Le Conseil des droits de l'homme des Nations unies doit de toute urgence remédier à la détérioration de la situation des droits humains en Tunisie, ont déclaré quatre organisations de défense des droits humains le 27 juin 2023, alors que le Conseil poursuit sa 53e session.
Dans une lettre adressée aux représentants des États membres de l'ONU le 5 juin, les organisations signataires mettent en garde contre la rapide dégradation de la situation en Tunisie et engagent les États à saisir l'occasion de la session en cours du Conseil pour y faire face. Elles invitent le Conseil et les États membres à faire pression sur les autorités tunisiennes pour qu'elles respectent les obligations qui leur incombent aux termes du droit international relatif aux droits humains, notamment celles qui garantissent le droit à un procès équitable, la liberté d'expression, la liberté de réunion pacifique et d'association, et le droit à la non-discrimination.

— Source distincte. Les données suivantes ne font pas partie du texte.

(* ===== verification/Server.v ===== *)
(** * The lock, condition-variable and monitor-variable server (network/nettest.cc)

    A Nachos machine that runs [Server] keeps tables of locks, condition variables
    and arrays of integers for user programs on other machines. Each message is
    handled by one iteration of the loop, which changes the tables and sends
    replies; a reply that has to wait is parked in the queue of a lock or of a
    condition variable. Here a handler returns the new tables and the list of the
    messages it passes to [postOffice->Send], in order.

    A table entry that was [delete]d stays in its vector as a dangling pointer
    that is not [NULL]: it is [None] below, and reading through it is [Undef]. The
    reply mailbox field of outgoing messages, which no receiver of a reply reads,
    and the texts printed on the console are left out. *)

From S2P Require Import Prelude NachosList.

(** ** Tables *)

Record ReplyMsg := mkReply {
  idToSendTo : Z; boxToSendTo : Z; msgLength : Z; responseMsg : list Z
}.

Record ServerLock := mkLock {
  owner : Z; lock_id : Z; available : bool; ownerMailBoxNum : Z;
  lock_queue : list (Z * ReplyMsg); lock_name : list Z; lock_waiters : Z; lock_doomed : bool
}.

Record ServerCV := mkCV {
  serverLockIndex : Z; cv_id : Z; cv_queue : list (Z * ReplyMsg); cv_name : list Z;
  cv_doomed : bool; cv_waiters : Z
}.

Record ServerMV := mkMV { values : list Z; mv_id : Z; mv_name : list Z; numElements : Z }.

Record PendingRequest := mkPendingRequest {
  noCount : Z; pr_opCode : Z; clientID : Z; clientMail : Z; pr_name : list Z
}.

Definition new_ServerLock (name : list Z) (id : Z) : ServerLock := mkLock (-1) id true (-1) [] name 0 false.
Definition new_ServerCV (name : list Z) (id : Z) : ServerCV := mkCV (-1) id [] name false 0.
Definition new_ServerMV (size : Z) (name : list Z) (id : Z) : C ServerMV :=
  if size <? 0 then Undef else Ret (mkMV (replicate (Z.to_nat size) 0) id name size).
Definition new_PendingRequest (op client mail : Z) (name : list Z) : PendingRequest :=
  mkPendingRequest 0 op client mail name.

(** The globals [serverLockTable], [serverCVTable], [serverMVTable] and
    [pendingRequestTable]. *)
Record State := mkState {
  locks : list (option ServerLock);
  cvs : list (option ServerCV);
  mvs : list (option ServerMV);
  requests : list PendingRequest
}.

Definition set_locks v s := mkState v (cvs s) (mvs s) (requests s).
Definition set_cvs v s := mkState (locks s) v (mvs s) (requests s).
Definition set_mvs v s := mkState (locks s) (cvs s) v (requests s).
Definition set_requests v s := mkState (locks s) (cvs s) (mvs s) v.

(** A message passed to [postOffice->Send]. *)
Record Message := mkMessage { to_machine : Z; to_box : Z; payload : list Z }.

(** [serverID] and [numServers] of system.cc. *)
Record Config := mkConfig { serverID : Z; numServers : Z }.

(** ** Helpers *)

(** [table.at(i)] and a dereference of the result: [at] throws out of range. *)
Definition deref {A} (t : list (option A)) (i : Z) : C A :=
  if (0 <=? i) && (i <? Z.of_nat (length t)) then
    match t !! Z.to_nat i with Some (Some a) => Ret a | _ => Undef end
  else Abort.

Definition store {A} (t : list (option A)) (i : Z) (a : option A) : list (option A) := <[Z.to_nat i := a]> t.

(** [index > -1 && (unsigned)index < table.size()]; no pointer in a table is NULL. *)
Definition in_table {A} (t : list A) (i : Z) : bool := (-1 <? i) && (i <? Z.of_nat (length t)).

(** A C string: up to the first zero. *)
Fixpoint cstr (s : list Z) : list Z :=
  match s with [] => [] | c :: s => if c =? 0 then [] else c :: cstr s end.

Definition strcmp_eq (a b : list Z) : bool := bool_decide (cstr a = cstr b).

(** The name loops: [length] characters of the request from [start] on. *)
Definition read_name (request : list Z) (start length : Z) : C (list Z) :=
  if length <? 0 then Undef
  else for_upto 0 (Z.to_nat length) (fun i (name : list Z) => let! c := aref request (i + start) in Ret (name ++ [c])) [].

Section Ops.
Variable cfg : Config.

Definition new_id {A} (t : list A) : Z := u32 (Z.of_nat (length t) + u32 (serverID cfg * 50)).

(** ** Locks *)

Definition updatePendingRequestTable (requestID : Z) (s : State) : C (Z * State) :=
  let! p := aref (requests s) requestID in
  let n := noCount p + 1 in
  let! t := aset (requests s) requestID (mkPendingRequest n (pr_opCode p) (clientID p) (clientMail p) (pr_name p)) in
  Ret (n, set_requests t s).

Definition CreateLock (lockName : list Z) (s : State) : Z * State :=
  let uniqueID := new_id (locks s) in
  (i32 uniqueID, set_locks (locks s ++ [Some (new_ServerLock lockName uniqueID)]) s).

Fixpoint getLockFromTable_loop (lockName : list Z) (t : list (option ServerLock)) : C Z :=
  match t with
  | [] => Ret (-1)
  | None :: _ => Undef
  | Some l :: t => if strcmp_eq lockName (lock_name l) then Ret (i32 (lock_id l)) else getLockFromTable_loop lockName t
  end.

Definition getLockFromTable (lockName : list Z) (s : State) : C Z := getLockFromTable_loop lockName (locks s).

Definition set_available b l := mkLock (owner l) (lock_id l) b (ownerMailBoxNum l) (lock_queue l) (lock_name l) (lock_waiters l) (lock_doomed l).
Definition set_owner o l := mkLock o (lock_id l) (available l) (ownerMailBoxNum l) (lock_queue l) (lock_name l) (lock_waiters l) (lock_doomed l).
Definition set_lock_queue q n l := mkLock (owner l) (lock_id l) (available l) (ownerMailBoxNum l) q (lock_name l) n (lock_doomed l).
Definition set_lock_doomed b l := mkLock (owner l) (lock_id l) (available l) (ownerMailBoxNum l) (lock_queue l) (lock_name l) (lock_waiters l) b.

Definition DestroyLock (index : Z) (s : State) : C State :=
  if in_table (locks s) index then
    let! l := deref (locks s) index in
    Ret (set_locks (store (locks s) index
      (if (lock_waiters l =? 0) && available l then None else Some (set_lock_doomed true l))) s)
  else Ret s.

Definition Acquire (index : Z) (s : State) : C (Z * State) :=
  if in_table (locks s) index then
    let! l := deref (locks s) index in
    if available l then Ret (0, set_locks (store (locks s) index (Some (set_available false l))) s)
    else Ret (1, s)
  else Ret (-1, s).

(** [waitQueue->Append(reply); numWaiters++] on a lock. *)
Definition enqueue (r : ReplyMsg) (l : ServerLock) : ServerLock :=
  set_lock_queue (Seq.Append r (lock_queue l)) (lock_waiters l + 1) l.

(** The hand-over to the first waiter, shared by Release and Wait. *)
Definition hand_over (l : ServerLock) : C (ServerLock * Message) :=
  match Seq.Remove (lock_queue l) with
  | (Some r, q) =>
      Ret (set_owner (idToSendTo r) (set_lock_queue q (lock_waiters l - 1) l),
           mkMessage (idToSendTo r) (boxToSendTo r) (take (Z.to_nat (msgLength r)) (responseMsg r)))
  | (None, _) => Undef
  end.

Definition Release (index : Z) (s : State) : C (State * list Message) :=
  let! l := deref (locks s) index in
  if 0 <? lock_waiters l then
    let! (l, m) := hand_over l in
    Ret (set_locks (store (locks s) index (Some l)) s, [m])
  else if lock_doomed l then Ret (set_locks (store (locks s) index None) s, [])
  else Ret (set_locks (store (locks s) index (Some (set_available true (set_owner (-1) l)))) s, []).

(** ** Condition variables *)

Fixpoint find_cv (cvName : list Z) (t : list (option ServerCV)) (i : Z) : C (option Z) :=
  match t with
  | [] => Ret None
  | None :: _ => Undef
  | Some c :: t => if strcmp_eq cvName (cv_name c) then Ret (Some i) else find_cv cvName t (i + 1)
  end.

Definition CreateCV (cvName : list Z) (s : State) : C (Z * State) :=
  let! found := find_cv cvName (cvs s) 0 in
  match found with
  | Some i => Ret (i, s)
  | None =>
      let uniqueID := new_id (cvs s) in
      Ret (i32 uniqueID, set_cvs (cvs s ++ [Some (new_ServerCV cvName uniqueID)]) s)
  end.

Definition set_cv_queue q n c := mkCV (serverLockIndex c) (cv_id c) q (cv_name c) (cv_doomed c) n.
Definition set_cv_doomed b c := mkCV (serverLockIndex c) (cv_id c) (cv_queue c) (cv_name c) b (cv_waiters c).
Definition set_cv_lock i c := mkCV i (cv_id c) (cv_queue c) (cv_name c) (cv_doomed c) (cv_waiters c).

(** Moving the first waiter of the condition to the queue of its lock. *)
Definition transfer (c : ServerCV) (lockIndex : Z) (s : State) : C (ServerCV * State) :=
  match Seq.Remove (cv_queue c) with
  | (Some r, q) =>
      let c := set_cv_queue q (cv_waiters c - 1) c in
      let! l := deref (locks s) lockIndex in
      Ret (c, set_locks (store (locks s) lockIndex (Some (enqueue r l))) s)
  | (None, _) => Undef
  end.

Definition Signal (condIndex lockIndex : Z) (s : State) : C State :=
  if in_table (cvs s) condIndex then
    let! c := deref (cvs s) condIndex in
    if serverLockIndex c =? lockIndex then
      if 0 <? cv_waiters c then
        let! (c, s) := transfer c lockIndex s in
        Ret (set_cvs (store (cvs s) condIndex
               (if (cv_waiters c =? 0) && cv_doomed c then None else Some c)) s)
      else if cv_doomed c then Ret (set_cvs (store (cvs s) condIndex None) s)
      else Ret s
    else Ret s
  else Ret s.

(** [while (toSignal->numWaiters > 0)]; the fuel is the number of waiters. *)
Fixpoint Broadcast_loop (fuel : nat) (c : ServerCV) (lockIndex : Z) (s : State) : C (ServerCV * State) :=
  if 0 <? cv_waiters c then
    match fuel with
    | O => Undef
    | S fuel => let! (c, s) := transfer c lockIndex s in Broadcast_loop fuel c lockIndex s
    end
  else Ret (c, s).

Le Conseil des droits de l'homme doit demander à la Tunisie de mettre un terme à la répression qui s'abat sur la dissidence pacifique et la liberté d'expression, et d'abandonner les accusations contre toutes les personnes détenues et poursuivies uniquement en raison de leurs activités politiques pacifiques et de l'exercice de leurs droits, et de les libérer. Il doit également inciter la Tunisie à mener dans les meilleurs délais une enquête approfondie, indépendante, impartiale et transparente sur la vague de violences anti-Noirs - agressions et expulsions sommaires notamment - visant les étrangers d'Afrique subsaharienne, notamment les personnes migrantes, demandeuses d'asile et réfugiées, à traduire en justice toutes les personnes raisonnablement soupçonnées d'en être responsables et à permettre aux victimes d'accéder à la justice et à des recours utiles.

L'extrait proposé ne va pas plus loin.